Pílulas Espirituais - 08/agosto

Publicado em 9/8/2018 por: Pe. Pedro Magalhães Guimarães Ferreira S.J.

345.“Muitos poderiam ser tentados a achar que o misticismo de São João da Cruz é completamente anti-intelectual e anti-racional. Se isso fosse verdade, o santo teria que ser considerado completamente alheio ao “clima” intelectual da teologia católica. A autoridade magisterial da Igreja, propondo constantemente São Tomás de Aquino como o guia e modelo para os teólogos católicos está nos antípodas de todo anti-intelectualismo. A estrutura teológica do Catolicismo culmina em uma contemplação mística que é apoiada [...] por uma teologia especulativa e por uma filosofia que mostra o maior respeito pela luz da razão. O misticismo católico não é de forma alguma um refúgio para o qual iriam os santos, fugindo de um universo ininteligível; é, pelo contrário, a coroa e glória do espírito humano. Ele preenche as mais altas aspirações da teologia, da metafísica e cosmologia, que encontram um mundo transparentemente inteligível, porque ‘carregado com a grandeza de Deus’”. [Esta última expressão é o início de um poema de Gerard Manley Hopkins SJ] (Idem, pp. 86s)

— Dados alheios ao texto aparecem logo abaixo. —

(** An advance made at the last index moves the position past the route
    and panics on the index, whatever the route. *)
Lemma Go_at_last_index_panics (heap : Heap) (today : Weekday)
    (order : gmap string Passenger -> list string) (s : State) :
  currentStop (bus s) = Z.of_nat (length (stops (bus s))) - 1 ->
  0 < Z.of_nat (length (stops (bus s))) <= 32767 ->
  exists s', Go heap today order s
             = (Panic (IndexOutOfRange (Z.of_nat (length (stops (bus s))))
                                       (length (stops (bus s)))), s') /\
             currentStop (bus s') = Z.of_nat (length (stops (bus s))).
Proof.
  intros Hc Hlen.
  assert (E1 : wrap16 (currentStop (bus s) + 1) = Z.of_nat (length (stops (bus s)))).
  { rewrite wrap16_small; lia. }
  assert (E2 : wrap16 (Z.of_nat (length (stops (bus s))) - 1)
               = Z.of_nat (length (stops (bus s))) - 1).
  { rewrite wrap16_small; lia. }
  rewrite Go_en_route by lia. rewrite E1.
  destruct (Z.eqb_spec (Z.of_nat (length (stops (bus s)))) 0) as [?|_]; [lia|].
  unfold bind at 1, emit. unfold bind at 1, lift.
  rewrite index_out_of_range by (cbn; lia).
  eexists. split; [reflexivity|]. reflexivity.
Qed.

(** C1, amended. On a bus whose passengers are stored under their own
    SSN, a [Go] that moves the position to the last index removes every
    passenger, whatever the destinations and the stops are: the set is
    empty, the call returns false, and one line is printed for the end
    of the line and one per passenger removed. *)
Theorem Go_terminal_empties (heap : Heap) (today : Weekday)
    (order : gmap string Passenger -> list string) (s : State) :
  range_order order ->
  keyed (passengers (bus s)) ->
  wrap16 (currentStop (bus s) + 1) = Z.of_nat (length (stops (bus s))) - 1 ->
  Go heap today order s
  = (Ret false,
     mkState (set_passengers ∅
                (set_currentStop (Z.of_nat (length (stops (bus s))) - 1) (bus s)))
             (out s ++ EndOfLine (name (bus s))
                :: map (Unboarded (name (bus s))) (order (passengers (bus s))))).
Proof.
  intros Hord Hkey Hc.
  rewrite Go_terminal by (now rewrite <- Hc, wrap16_idem).
  rewrite Hc. unfold bind at 1, emit. cbn [bus out].
  unfold bind at 1, VisitPassengers. unfold bind at 1, get_bus. cbn [bus out].
  rewrite range_Remove_keyed; cbn.
  - rewrite foldr_delete_all.
    + unfold ret. now rewrite <- app_assoc.
    + intros k Hk. now apply range_order_elem.
  - assumption.
  - now apply range_order_NoDup.
  - intros k Hk. now apply (range_order_elem order).
Qed.

Lemma Go_terminal_empties_witness :
  let s := snd (advance main_heap Monday key_order 2 expressLine) in
  passengers (bus s) !! "11223322-67"
  = Some (mkPassenger "11223322-67" 0 (Some TheVillage) true) /\
  Go main_heap Monday key_order s
  = (Ret false,
     mkState (set_passengers ∅ (set_currentStop 2 (bus s)))
             (out s ++ [EndOfLine "Express Line";
                        Unboarded "Express Line" "11223322-67"])).
Proof.
  split; [vm_compute; reflexivity|].
  assert (H1 : range_order key_order) by (intros m; reflexivity).
  assert (H2 : keyed (passengers (bus (snd (advance main_heap Monday key_order 2
                                              expressLine))))).
  { apply (bool_decide_unpack _). vm_compute. reflexivity. }
  pose proof (Go_terminal_empties main_heap Monday key_order
                (snd (advance main_heap Monday key_order 2 expressLine))
                H1 H2 ltac:(vm_compute; reflexivity)) as H.
  vm_compute in H. vm_compute. exact H.
Defined.

(** A passenger renamed through [UpdatePassengers] stays under the old
    key, and the end of the line deletes the new SSN: the passenger is
    still in the set after the [Go] that ends the line.  The
    counterexample of C1. *)
Lemma Go_terminal_keeps_renamed_rider :
  let r := Go stops_heap Monday key_order renamedLine in
  wrap16 (currentStop (bus renamedLine) + 1)
  = Z.of_nat (length (stops (bus renamedLine))) - 1 /\
  fst r = Ret false /\
  passengers (bus (snd r)) !! "11223322-67"
  = Some (mkPassenger "99887766-55" 0 (Some Downtown) true) /\
  size (passengers (bus (snd r))) = 1%nat.
Proof.
  cbv zeta. split; [|split; [|split]]; vm_compute; reflexivity.
Qed.

(** At the end of the line only the keys the [range] produces matter. *)
Lemma Go_terminal_order (heap : Heap) (today : Weekday)
    (order order' : gmap string Passenger -> list string) (s : State) :
  wrap16 (currentStop (bus s) + 1)
  = wrap16 (Z.of_nat (length (stops (bus s))) - 1) ->
  order (passengers (bus s)) = order' (passengers (bus s)) ->
  Go heap today order s = Go heap today order' s.
Proof.
  intros Hc E. rewrite !Go_terminal by assumption.
  unfold VisitPassengers, bind, emit, get_bus.
  cbn [bus out set_currentStop passengers]. now rewrite E.
Qed.

(** The same under every order of the [range]: the set has one key. *)
Lemma renamed_rider_stays_any_order
    (order : gmap string Passenger -> list string) :
  range_order order ->
  Go stops_heap Monday order renamedLine
  = Go stops_heap Monday key_order renamedLine.
Proof.
  intros H. apply Go_terminal_order; [vm_compute; reflexivity|].
  assert (Hk : key_order (passengers (bus renamedLine)) = ["11223322-67"])
    by (vm_compute; reflexivity).
  rewrite Hk. apply Permutation_singleton_r. rewrite <- Hk. apply H.
Qed.

(** Wrap-around of the [int16] position: on a route of 32769 stops the
    last index is -32768, and the advance made at position 32767 ends the
    line there. *)
Example Go_wraps_position :
  let s := mkState (mkBus EmptyString "Long Line" ∅
                      (replicate (Z.to_nat 32769) (Some Downtown)) 32767) [] in
  fst (Go stops_heap Monday key_order s) = Ret false /\
  currentStop (bus (snd (Go stops_heap Monday key_order s))) = -32768.
Proof. cbv zeta. split; vm_compute; reflexivity. Qed.

(** ** NotifyBusArrival *)

Section Arrival.

Variable heap : Heap.
Variable today : Weekday.
Variable order : gmap string Passenger -> list string.

Lemma route_has_stops (b b' : Bus) (d : ptr) :
  stops b' = stops b -> route_has heap b d -> route_has heap b' d.
Proof. intros E (l & l' & H). exists l, l'. now rewrite E. Qed.

Lemma Equals_true (p q : ptr) :
  Equals heap p q = Ret true ->
  exists l l', p = Some l /\ q = Some l' /\ Name (heap l) = Name (heap l').
Proof.
  destruct p as [l|], q as [l'|]; cbn; try discriminate.
  intros [= H]. apply String.eqb_eq in H. eauto.
Qed.

(** StopsAt answers true only for a stop whose name is on the route. *)
Lemma StopsAt_true_route_has (b : Bus) (d : ptr) :
  StopsAt heap b d = Ret true -> route_has heap b d.
Proof.
  unfold StopsAt, route_has. induction (stops b) as [|stop l IH]; cbn.
  - discriminate.
  - destruct (Equals heap stop d) as [[]|v] eqn:E; cbn.
    + intros _. apply Equals_true in E as (l1 & l2 & -> & -> & E).
      exists l1, l2. split; [left | auto].
    + intros H. destruct (IH H) as (l1 & l2 & H1 & H2).
      exists l1, l2. split; [now right | assumption].
    + discriminate.
Qed.

(** A calculator of the package reads the passenger only: it returns or
    panics in the state it was called in. *)
Lemma GetPricing_pure (c : BusCompany) (p : Passenger) (s : State) :
  exists r, GetPricing c today p s = (r, s).
Proof.
  destruct (GetPricing_cases c today) as [-> | ->];
    unfold WeekendPricing, WorkdayPricing, bind, lift;
    destruct (IsSenior p) as [[]|v]; eauto.
Qed.

(** One turn of the alighting loop removes the passenger or nothing. *)
Lemma alight_cases (p : Passenger) (s s1 : State) (r : result unit) :
  alight heap p s = (r, s1) -> s1 = s \/ s1 = snd (Remove p s).
Proof.
  unfold alight. unfold bind at 1, get_bus. unfold bind at 1, lift.
  destruct (CurrentStop (bus s)) as [cur|v]; [|intros [= _ <-]; now left].
  unfold bind at 1. destruct (Equals heap cur (Destination p)) as [[]|v].
  - intros H. right. now rewrite H.
  - intros [= _ <-]. now left.
  - intros [= _ <-]. now left.
Qed.

(** One turn of the boarding loop: nothing happens, or the bus stops at
    the prospect's destination and the prospect is charged and boarded. *)
Lemma board_prospect_cases (w : Prospect) (s s1 : State) (r : result unit) :
  board_prospect heap today w s = (r, s1) ->
  s1 = s \/
  (StopsAt heap (bus s) (Prospect_Destination w) = Ret true /\
   exists amount,
     s1 = mkState
            (set_passengers
               (<[Prospect_SSN w := set_HasValidTicket true (ToPassenger w)]>
                  (passengers (bus s)))
               (bus s))
            ((out s ++ [Charged (Prospect_SSN w) amount])
             ++ [Boarded (name (bus s)) (Prospect_SSN w)])).
Proof.
  unfold board_prospect. unfold bind at 1, get_bus. unfold bind at 1, lift.
  destruct (StopsAt heap (bus s) (Prospect_Destination w)) as [[]|v];
    [|intros [= _ <-]; now left|intros [= _ <-]; now left].
  unfold bind at 1.
  destruct (GetPricing_pure (Company (bus s)) (ToPassenger w) s) as [[amount|v] Hp].
  - rewrite (Board_charged (ToPassenger w) _ _ _ _ eq_refl Hp).
    intros [= _ <-]. right. split; [reflexivity|]. now exists amount.
  - rewrite (Board_charge_panics (ToPassenger w) _ _ _ _ eq_refl Hp).
    intros [= _ <-]. now left.
Qed.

346.“Um simples olhar nas obras de São João da Cruz, mostra que ele deve ter tido familiaridade com a Prima Secundae [da Summa Theologiae de São Tomás de Aquino]. As seis primeiras questões [na realidade, se trata das questões 2ª. à 5ª.], nas quais São Tomás trata da suprema contemplação [de Deus, no céu] não somente influenciou São João da Cruz, mas lhe forneceu a estrutura básica de toda a sua doutrina. É certamente uma surpresa para muito saber que os princípios sem compromissos de completo desapego das criaturas a fim de alcançar a união com Deus, são muitas vezes citações literais de São Tomás [...]. Praticamente toda a Subida do Monte Carmelo [de São João da Cruz] pode ser reduzida a estas páginas do Doutor Angélico [São Tomás]. [Acho meio exagerada esta afirmação de Merton.] (Idem, p. 182)

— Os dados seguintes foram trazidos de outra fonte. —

(** [s] starts with [p], ignoring case; the result is the rest of [s]. *)
Fixpoint strip_prefix (p s : string) : option string :=
  match p with
  | EmptyString => Some s
  | String a p' =>
      match s with
      | EmptyString => None
      | String b s' =>
          if Ascii.eqb (lower a) (lower b) then strip_prefix p' s' else None
      end
  end.

Definition month_names : list string :=
  ["January"; "February"; "March"; "April"; "May"; "June"; "July";
   "August"; "September"; "October"; "November"; "December"]%string.

(** The month, counted from 1, whose name starts the text, with the rest. *)
Fixpoint match_month (month : nat) (names : list string) (s : string)
  : option (nat * string) :=
  match names with
  | [] => None
  | name :: names' =>
      match strip_prefix name s with
      | Some rest => Some (month, rest)
      | None => match_month (S month) names' s
      end
  end.

(** The characters that [\s] matches, among ASCII. *)
Definition is_space (c : ascii) : bool :=
  let n := nat_of_ascii c in
  ((9 <=? n)%nat && (n <=? 13)%nat) || ((28 <=? n)%nat && (n <=? 32)%nat).

Fixpoint skip_spaces (s : string) : string :=
  match s with
  | String c s' => if is_space c then skip_spaces s' else s
  | EmptyString => s
  end.

Definition digit_value (c : ascii) : Z := Z.of_nat (nat_of_ascii c) - 48.

Definition in_range (lo hi : nat) (c : ascii) : bool :=
  (lo <=? nat_of_ascii c)%nat && (nat_of_ascii c <=? hi)%nat.

(** The day at the start of the text, with the rest. *)
Definition match_day (s : string) : option (Z * string) :=
  match s with
  | EmptyString => None
  | String c1 rest =>
      let two :=
        match rest with
        | String c2 rest2 =>
            if in_range 51 51 c1 && in_range 48 49 c2 then
              Some (30 + digit_value c2, rest2)
            else if in_range 49 50 c1 && in_range 48 57 c2 then
              Some (10 * digit_value c1 + digit_value c2, rest2)
            else if in_range 48 48 c1 && in_range 49 57 c2 then
              Some (digit_value c2, rest2)
            else None
        | EmptyString => None
        end in
      match two with
      | Some r => Some r
      | None => if in_range 49 57 c1 then Some (digit_value c1, rest) else None
      end
  end.

(** The days of the months of 1900. *)
Definition days_in_month : list Z :=
  [31; 28; 31; 30; 31; 30; 31; 31; 30; 31; 30; 31].

Definition sum_list (l : list Z) : Z := foldr Z.add 0 l.

(** [datetime(1900, month, day).timetuple().tm_yday]; the constructor
    refuses a day that the month does not have. *)
Definition yday_1900 (month : nat) (day : Z) : py.exn + Z :=
  match days_in_month !! (month - 1)%nat with
  | Some n =>
      if bool_decide (1 <= day <= n) then
        inr (sum_list (take (month - 1) days_in_month) + day)
      else inl py.ValueError
  | None => inl py.ValueError
  end.

(** [datetime.strptime(s, "%B %d").timetuple().tm_yday] *)
Definition strptime_B_d_yday (s : string) : py.exn + Z :=
  match match_month 1 month_names s with
  | Some (month, String c rest) =>
      if is_space c then
        match match_day (skip_spaces rest) with
        | Some (day, EmptyString) => yday_1900 month day
        | _ => inl py.ValueError
        end
      else inl py.ValueError
  | _ => inl py.ValueError
  end.

End datetime.

(** ** [ascab/utils/generic.py] *)

Module generic.

(** State of the loop of [items_since_last_true]. *)
Record since_state := SinceState {
  last_true_index : Z;
  since_result : list Z
}.

Definition items_since_last_true_body (st : since_state) (iv : nat * bool)
  : since_state :=
  let '(i, value) := iv in
  let last := if value then Z.of_nat i else last_true_index st in
  SinceState last (<[i := Z.of_nat i - last]> (since_result st)).

Definition items_since_last_true (array : list bool) : list Z :=
  since_result
    (foldl items_since_last_true_body
           (SinceState (-1) (np.zeros_like array))
           (np.enumerate array)).

(** State of the loop of [fill_gaps]. *)
Record gaps_state := GapsState {
  false_series_lengths : list Z;
  current_length : Z
}.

347.“... há que abandonar toda especulação de ordem intelectual e concentrar em Deus a totalidade das nossas aspirações. Isto é algo misterioso e secretíssimo, que só pode conhecer aquele que o recebe, e ninguém recebe se não o que deseja e não o deseja se não quem é inflamado no mais íntimo pelo fogo do Espírito Santo que Cristo enviou à terra. [...]. Se queres saber como se realiza isto, pergunta à graça, não ao saber humano, pergunta ao desejo e não ao entendimento, pergunta ao gemido expressado na oração, não ao estudo e à leitura; pergunta ao Esposo, não ao Mestre; pergunta a Deus, não ao homem; pergunta à obscuridade, não à claridade; não à luz, mas sim ao fogo que abrasa totalmente e que transporta até Deus com unção suavíssima e ardentíssimos afetos. Este fogo é Deus, [...]. Aquele que de tal modo ama a morte, pode ver a Deus, [...]. Morramos, pois e entremos na obscuridade, imponhamos silêncio às nossas preocupações, desejos e imaginações; passemos com Cristo crucificado deste mundo para o Pai”. (São Boaventura, Itinerarium mentis ad Deum, cap. 7, 1. 2. 4. 6: Opera omnia 5, 312-313, apud 2ª. Leitura da 4ª. feira da 15ª. semana do Tempo Comum).

348.“Perguntado (São João da Cruz) como é que uma pessoa se arrebatava, respondeu: ‘negando a sua vontade e fazendo a de Deus, porque o êxtase não é senão sair a alma de si mesma e arrebatar-se em Deus, e isto faz o que obedece porque é sair de si e do seu próprio querer e assim aliviado, absorve-se em Deus’”. (Obras Espirituais do Doutor Místico São João da Cruz, trad. conforme 2ª. Edição do Pe. Silvério de Santa Teresa. Carmelo de São José: Fátima, 1956, pp. 82s).

Pe. Pedro M. Guimarães Ferreira S.J.